Publication details

Variability of flash droughts and their circulation drivers in Central Europe

Authors

ŘEHOŘ Jan BRÁZDIL Rudolf TRNKA Miroslav BALEK Jan

Year of publication 2023
Type Conference abstract
MU Faculty or unit

Faculty of Science

Citation
Description Events with unusually rapid onset and intensification (usually called flash droughts) are emerging into the spotlight as dangerous subseasonal climatic phenomena. Even though they bear a potential for significant socio-environmental impacts, research of their spatiotemporal variability and meteorological drivers in Central Europe has been so far limited. This contribution implements and adapts established methods of flash drought detection and conducts their comprehensive spatiotemporal analysis based of gridded soil moisture data from the SoilClim model. Studied area consists of the Czech Republic, Slovakia and north part of Austria for the 1961–2021 period. The gridded flash drought results were divided into four clusters using Wards hierarchical agglomerative method. Individual flash drought episodes were delimited for each cluster, divided into three phases (onset, course, end) and investigated separately in terms of drivers, represented by three meteorological variables (precipitation, actual evapotranspiration, maximum temperature) and atmospheric circulation types based on the objective classification (derived from flow strength, direction and vorticity). The study found that frequency of flash droughts was slightly decreasing in the winter half-year and slightly increasing in the summer half-year, with substantial amplification in April–June season. The increase was slower than in the case of seasonal droughts, being driven by longer-term accumulation of water deficit.
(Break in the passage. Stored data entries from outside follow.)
(* ===== verification/PoolMine.v ===== *)
(** What connected and disconnected blocks leave of the memory pool, and the pool as
    a block that could be mined.

    A pool that is [supported] by a ledger can be mined on top of it as it is: in
    the order of their ranks its transactions apply one after the other. *)

From stdpp Require Import gmap relations sorting.
From S2P Require Import Prelude Slices ScriptError WireCommon MsgTx MsgBlock Crypto BtcUtil Difficulty SigCache TxRules Compress Bucket Chainio UtxoView Supply UtxoCache ScriptVal Connect ConnectSpec Float64 Policy Mempool OrphanPool PoolRemoval Replacement PoolAccept PoolOps PoolSync PoolChain.
#[local] Open Scope Z_scope.

Section Mine.
Context `{Crypto} `{MapOrder} `{WorldLaws}.
Context (U : MsgTx -> Prop) (rank : bytes -> nat) (HU : universe U rank).

(** ** Blocks *)

Section Blocks.
Context (cfg : Config) (fuel : nat) (sched : list txValidateItem -> list txValidateItem) (max : Z).

Lemma BlockConnected_supported h block tx0 rest L L' l mp r mp' :
  Transactions block = tx0 :: rest -> IsCoinBaseTx tx0 = true -> Forall U rest -> speaks_for U cfg L' ->
  apply_txs h (Transactions block) L = Some (L', l) -> mempool_ok U max mp -> supported L (pool mp) ->
  BlockConnected cfg fuel sched block mp = (Ok r, mp') -> mempool_ok U max mp' /\ supported L' (pool mp').
Proof.
  intros Hb Hcb Hu Hsf Ha Hok Hs Hr. unfold BlockConnected in Hr. rewrite Hb in Ha, Hr.
  pose proof (block_supports _ _ _ _ _ _ _ Hcb Ha Hs) as Hs0. cbn [apply_txs] in Ha.
  destruct (apply_tx h tx0 L) as [[S1 l1] |]; cbn [mbind option_bind] in Ha; [| done].
  destruct (apply_txs h rest S1) as [[S2 l2] |] eqn:H2t; cbn [mbind option_bind] in Ha; [| done]. injection Ha as -> _.
  eapply (confirm_txs_fine U rank HU cfg fuel sched max L' Hsf) in Hr; [| done | done | by split].
  destruct Hr as [Hok' Hs']. split; [done | by apply supported_nil].
Qed.

(** Whatever the outcome, the invariant holds. *)
Lemma process_orphans_ok t mp r mp' :
  mempool_ok U max mp -> processOrphans cfg fuel sched t mp = (r, mp') -> mempool_ok U max mp'.
Proof. intros Hok Hr. by eapply (processOrphans_fine fuel sched U rank HU cfg max (fun _ => True)) in Hr as [? _]. Qed.

Lemma confirm_txs_ok txs : forall mp r mp',
  Forall U txs -> mempool_ok U max mp -> confirm_txs cfg fuel sched txs mp = (r, mp') -> mempool_ok U max mp'.
Proof.
  induction txs as [| b txs IH]; intros mp r mp' Hu Hok Hr; cbn [confirm_txs] in Hr; [by injection Hr as <- <- |].
  apply Forall_cons in Hu as [Hub Hu]. rewrite bind_eq in Hr.
  destruct (confirm_prefix U rank HU cfg sched _ _ _ Hub Hok) as (m1 & m2 & m3 & Hrun & Hm1 & _ & Hc2 & _ & Ht3).
  rewrite Hrun in Hr. destruct (processOrphans cfg fuel sched b m3) as [q m4] eqn:Hpo.
  apply process_orphans_ok in Hpo; [| eapply trims_ok; [exact Ht3 |]; by eapply cuts_ok].
  destruct q as [acc | |]; [| injection Hr as <- <-; done ..]. rewrite bind_eq in Hr.
  destruct (confirm_txs cfg fuel sched txs m4) as [q2 m5] eqn:Hc. apply IH in Hc; [| done | done].
  destruct q2; injection Hr as <- <-; done.
Qed.

Lemma BlockConnected_ok block mp r mp' :
  Forall U (tail (Transactions block)) -> mempool_ok U max mp ->
  BlockConnected cfg fuel sched block mp = (r, mp') -> mempool_ok U max mp'.
Proof.
  unfold BlockConnected. destruct (Transactions block) as [| tx0 rest]; cbn [tail]; intros Hu Hok Hr;
    [by injection Hr as <- <- | by eapply confirm_txs_ok].
Qed.

Lemma MaybeAccept_ok tx isNew rateLimit mp r mp' :
  U tx -> mempool_ok U max mp -> MaybeAcceptTransaction cfg fuel sched tx isNew rateLimit mp = (r, mp') -> mempool_ok U max mp'.
Proof.
  intros Hu Hok Hr. eapply (maybeAccept_fine fuel sched U rank HU cfg max (fun _ => True)) in Hr as [[? _] _]; done.
Qed.

Lemma RemoveTransaction_ok tx redeemers mp r mp' :
  U tx -> mempool_ok U max mp -> RemoveTransaction tx redeemers mp = (r, mp') -> mempool_ok U max mp'.
Proof.
  intros Hu Hok Hr. unfold RemoveTransaction in Hr. destruct redeemers.
  - destruct (removeTransaction_cuts U rank HU tx mp (mo_pool _ _ _ Hok) Hu) as (m & Hrun & Hc & _).
    rewrite Hrun in Hr. injection Hr as <- <-. by eapply cuts_ok.
  - destruct (removeTransaction_one U tx mp (mo_pool _ _ _ Hok)) as (m1 & Hr1 & Hok1 & Hside & Hp1).
    rewrite Hr1 in Hr. injection Hr as <- <-.
    injection Hside as Ho Hb _ _ _ _. destruct Hok as [H1' H2' H3' H4' H5' H6']. split; rewrite ?Hp1, ?Ho; try done.
    + intros h d Hd. apply lookup_delete_Some in Hd as [_ Hd]. by eapply H2'.
    + intros h d Hd. apply lookup_delete_Some in Hd as [_ Hd]. by eapply H3'.
    + by eapply orphans_ok_same.
    + intros h [d Hd]. apply lookup_delete_Some in Hd as [_ Hd]. apply H5'. by exists d.
Qed.

Lemma restore_tx_ok tx mp r mp' :
  U tx -> mempool_ok U max mp -> restore_tx cfg fuel sched tx mp = (r, mp') -> mempool_ok U max mp'.
Proof.
  intros Hu Hok Hr. unfold restore_tx in Hr. destruct (MaybeAcceptTransaction cfg fuel sched tx false false mp) as [q m] eqn:Ha.
  apply MaybeAccept_ok in Ha; [| done | done].
  destruct q as [y | e |]; [by injection Hr as <- <- | | by injection Hr as <- <-].
  destruct e; try (by eapply RemoveTransaction_ok in Hr); by injection Hr as <- <-.
Qed.

Lemma BlockDisconnected_ok block mp r mp' :
  Forall U (tail (Transactions block)) -> mempool_ok U max mp ->
  BlockDisconnected cfg fuel sched block mp = (r, mp') -> mempool_ok U max mp'.
Proof.
  unfold BlockDisconnected. destruct (Transactions block) as [| tx0 rest]; cbn [tail]; [intros _ Hok [= <- <-]; done |].
  revert mp. induction rest as [| tx rest IH]; intros mp Hu Hok Hr; cbn [each] in Hr; [by injection Hr as <- <- |].
  apply Forall_cons in Hu as [Hut Hu]. rewrite bind_eq in Hr. destruct (restore_tx cfg fuel sched tx mp) as [q m] eqn:Hq.
  apply restore_tx_ok in Hq; [| done | done]. destruct q; [by eapply IH | by injection Hr as <- <- ..].
Qed.
End Blocks.

(** ** A block of the pool *)

(** No two of the transactions spend the same outpoint; each input is in the ledger or
    made by one of them. *)
Record closed_txs (S : coins) (l : list MsgTx) : Prop := {
  cl_from : forall t op, t ∈ l -> op ∈ inputs t -> is_Some (S !! op) \/ exists t', t' ∈ l /\ op ∈ outs t';
  cl_apart : forall i j t t' op, l !! i = Some t -> l !! j = Some t' -> op ∈ inputs t -> op ∈ inputs t' -> i = j;
  cl_known : Forall (fun t => U t /\ NoDup (inputs t) /\ IsCoinBaseTx t = false) l;
}.

Definition before (t t' : MsgTx) : Prop := (rank (TxHash t) <= rank (TxHash t'))%nat.

Lemma before_first S t l : StronglySorted before (t :: l) -> closed_txs S (t :: l) ->
  Forall (fun op => is_Some (S !! op)) (inputs t).
Proof.
  intros Hs Hc. apply Forall_forall. intros op Hop. destruct (cl_from _ _ Hc t op) as [? | (t' & Ht' & Hout)]; [constructor | done | done |].
  exfalso. pose proof (cl_known _ _ Hc) as Hk. rewrite Forall_forall in Hk. destruct (Hk t) as [Hu _]; [constructor |].
  pose proof (u_rank _ _ HU t op Hu Hop) as Hlt. rewrite (outs_hash _ _ Hout) in Hlt.
  apply elem_of_cons in Ht' as [-> | Ht']; [lia |]. inversion Hs as [| ? ? _ Hall]; subst. rewrite Forall_forall in Hall.
  specialize (Hall _ Ht'). unfold before in Hall. lia.
Qed.

Lemma sorted_applies h l : forall S, StronglySorted before l -> closed_txs S l -> is_Some (apply_txs h l S).
Proof.
  induction l as [| t l IH]; intros S Hs Hc; cbn [apply_txs]; [by eexists |].
  pose proof (before_first _ _ _ Hs Hc) as Hin. pose proof (cl_known _ _ Hc) as Hk.
  apply Forall_cons in Hk as [(Hu & Hnd & Hcb) Hk]. destruct (apply_tx h t S) as [[S1 l1] |] eqn:Ha.
  2: { exfalso. unfold apply_tx in Ha. rewrite Hcb, decide_True in Ha by done. unfold lookups in Ha.
       destruct (list.mapM (fun op => S !! op) (inputs t)) eqn:Hm; [done |]. apply mapM_None, Exists_exists in Hm as (op & Hop & Hn).
       rewrite Forall_forall in Hin. destruct (Hin op Hop). congruence. }
  cbn [mbind option_bind]. inversion Hs as [| ? ? Hs' _]; subst. destruct (IH S1 Hs') as [[S2 l2] Hr].
  2: { rewrite Hr. by eexists. }
  split; [| | done].
  - intros t' op Ht' Hop. destruct (apply_tx_keeps _ _ _ _ _ op Ha) as [Hkeep Hmade].
    destruct (cl_from _ _ Hc t' op) as [Hx | (t2 & Ht2 & Hout)]; [by constructor | done | |].
    + destruct (Hkeep Hx) as [? | [_ Hi]]; [by left |]. exfalso. apply list_elem_of_lookup in Ht' as [i Hi'].
      pose proof (cl_apart _ _ Hc 0%nat (Datatypes.S i) t t' op eq_refl Hi' Hi Hop). done.
    + apply elem_of_cons in Ht2 as [-> | Ht2]; [left; by apply Hmade | right; by exists t2].
  - intros i j t1 t2 op H1i H2i Hi Hj. pose proof (cl_apart _ _ Hc (Datatypes.S i) (Datatypes.S j) t1 t2 op H1i H2i Hi Hj). lia.
Qed.

#[local] Instance before_dec : RelDecision before.
Proof. intros t t'. unfold before. apply _. Defined.

#[local] Instance before_trans : Transitive before.
Proof. intros t1 t2 t3. unfold before. lia. Qed.

#[local] Instance before_total : Total before.
Proof. intros t1 t2. unfold before. lia. Qed.

(** The pool can be mined as it is, in some order. *)
Lemma pool_minable max L mp h :
  mempool_ok U max mp -> supported L (pool mp) ->
  exists order, order ≡ₚ Tx <$> (map_to_list (pool mp)).*2 /\ is_Some (apply_txs h order L).
Proof.
  intros Hok Hs. set (l := Tx <$> _). exists (merge_sort before l). split; [apply merge_sort_Permutation |].
  assert (Hin : forall t, t ∈ l <-> exists k d, pool mp !! k = Some d /\ Tx d = t).
  { intros t. unfold l. rewrite list_elem_of_fmap. setoid_rewrite list_elem_of_fmap. split.
    - intros (d & -> & [k d'] & -> & Hd). apply elem_of_map_to_list in Hd. by exists k, d'.
    - intros (k & d & Hd & <-). exists d. split; [done |]. exists (k, d). split; [done | by apply elem_of_map_to_list]. }
  assert (Hm : forall t, t ∈ merge_sort before l <-> t ∈ l) by (intros t; by rewrite merge_sort_Permutation).
  assert (Hnd : NoDup (TxHash <$> merge_sort before l)).
  { rewrite merge_sort_Permutation. unfold l. rewrite <- !list_fmap_compose.
    assert (Heq : (((TxHash ∘ Tx) ∘ snd) <$> map_to_list (pool mp)) = (map_to_list (pool mp)).*1).
    { apply list_fmap_ext. intros i [k d] Hi. apply list_elem_of_lookup_2, elem_of_map_to_list in Hi. cbn. by apply (po_known _ _ (mo_pool _ _ _ Hok)). }
    rewrite Heq. apply NoDup_fst_map_to_list. }
  apply sorted_applies.
  - apply (StronglySorted_merge_sort before).
  - split.
    + intros t op Ht Hop. apply Hm, Hin in Ht as (k & d & Hd & <-). pose proof (Hs _ _ _ Hd Hop) as Hav. unfold avail in Hav.
      destruct (L !! op); [by left | right]. destruct Hav as [c Hc].
      destruct (pool_coin_Some U rank HU _ _ _ (mo_pool _ _ _ Hok) Hc) as (d2 & Hd2 & Hout & _). exists (Tx d2).
      split; [| done]. apply Hm, Hin. by exists (Hash op), d2.
    + intros i j t t' op Hi Hj Hop Hop'. eapply (NoDup_lookup _ _ _ (TxHash t) Hnd); rewrite list_lookup_fmap, ?Hi, ?Hj; [done |]. cbn. f_equal.
      apply list_elem_of_lookup_2 in Hi, Hj. apply Hm, Hin in Hi as (k & d & Hd & <-). apply Hm, Hin in Hj as (k' & d' & Hd' & <-).
      pose proof (po_spent _ _ (mo_pool _ _ _ Hok)) as Hsp. destruct (po_known _ _ (mo_pool _ _ _ Hok) _ _ Hd) as [Hk _].
      destruct (po_known _ _ (mo_pool _ _ _ Hok) _ _ Hd') as [Hk' _].
      assert (outpoints mp !! op = Some (Tx d)) by (apply Hsp; split; [done |]; exists d; by rewrite Hk).
      assert (outpoints mp !! op = Some (Tx d')) by (apply Hsp; split; [done |]; exists d'; by rewrite Hk'). congruence.
    + apply Forall_forall. intros t Ht. apply Hm, Hin in Ht as (k & d & Hd & <-).
      destruct (mo_sane _ _ _ Hok _ _ Hd) as [Hsn Hcb]. split_and!; [by apply (po_known _ _ (mo_pool _ _ _ Hok)) in Hd as [_ ?] | | done].
      apply Hsn.
Qed.
End Mine.

(** ** The chain as the pool sees it *)

Section Chain.
Context `{PubKeysLaws} `{Crypto} {B : Type} `{BucketLaws B}.

(** [BlockChain.FetchUtxoView] (src/btcd/blockchain/utxoviewpoint.go) *)
Definition fetch_tx_view (tx : MsgTx) : M (utxoCache B) StoreError UtxoViewpoint :=
  let needed := outs_of tx ++ (if IsCoinBaseTx tx then [] else inputs tx) in
  fetchUtxosFromCache needed NewUtxoViewpoint.

(** What the pool is told while the cache is this one; an error of the database is
    no broken rule. *)
Definition view_from (c : utxoCache B) (tx : MsgTx) : checked UtxoViewpoint :=
  match fst (fetch_tx_view tx c) with Ok v => Ok v | Err _ => Err AssertError | Panic => Panic end.

(** A cache speaks for its ledger, and goes on to when it has been asked. *)
Lemma cache_speaks U cfg c S0 :
  (forall tx, U tx -> Forall outpoint_ok (outs_of tx ++ inputs tx)) ->
  cache_ok c S0 -> FetchUtxoView cfg = view_from c -> speaks_for U cfg (ledger c S0).
Proof.
  intros Hok Hc Hcfg. split. intros tx v op Hu Hcb Hv Hop. rewrite Hcfg in Hv. unfold view_from, fetch_tx_view in Hv. rewrite Hcb in Hv.
  destruct (fetchUtxosFromCache _ _ c) as [[v' | |] c'] eqn:Hf; try done. injection Hv as ->.
  destruct (load_needed c S0 _ _ _ _ Hc (Hok tx Hu) Hf) as (_ & _ & _ & Hl). specialize (Hl op).
  rewrite decide_True in Hl by (apply elem_of_app; tauto). destruct Hl as (e & He & Hsay). rewrite <- Hsay.
  unfold entry_coin, unspent_entry, LookupEntry. rewrite He. destruct e as [e |]; [| done]. cbn. by destruct (IsSpent e).
Qed.

Lemma fetch_keeps tx c S0 o c' :
  IsCoinBaseTx tx = false -> Forall outpoint_ok (outs_of tx ++ inputs tx) -> cache_ok c S0 ->
  fetch_tx_view tx c = (Ok o, c') -> cache_ok c' S0 /\ ledger c' S0 = ledger c S0.
Proof.
  intros Hcb Hok Hc Hr. unfold fetch_tx_view in Hr. rewrite Hcb in Hr.
  by destruct (load_needed c S0 _ _ _ _ Hc Hok Hr) as (_ & ? & ? & _).
Qed.
End Chain.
Circulation drivers exhibited much stronger and more direct influence in the summer half-year, particularly causing the onset of flash drought episodes during predominance of anticyclonic types and absence of cyclonic types, while the course of flash drought episodes was also connected to increased temperatures, often connected to warm airflow. Compared to soil drought in general, flash droughts in Central Europe were more tightly connected to circulation, particularly to anticyclonic patterns and southeastern airflow.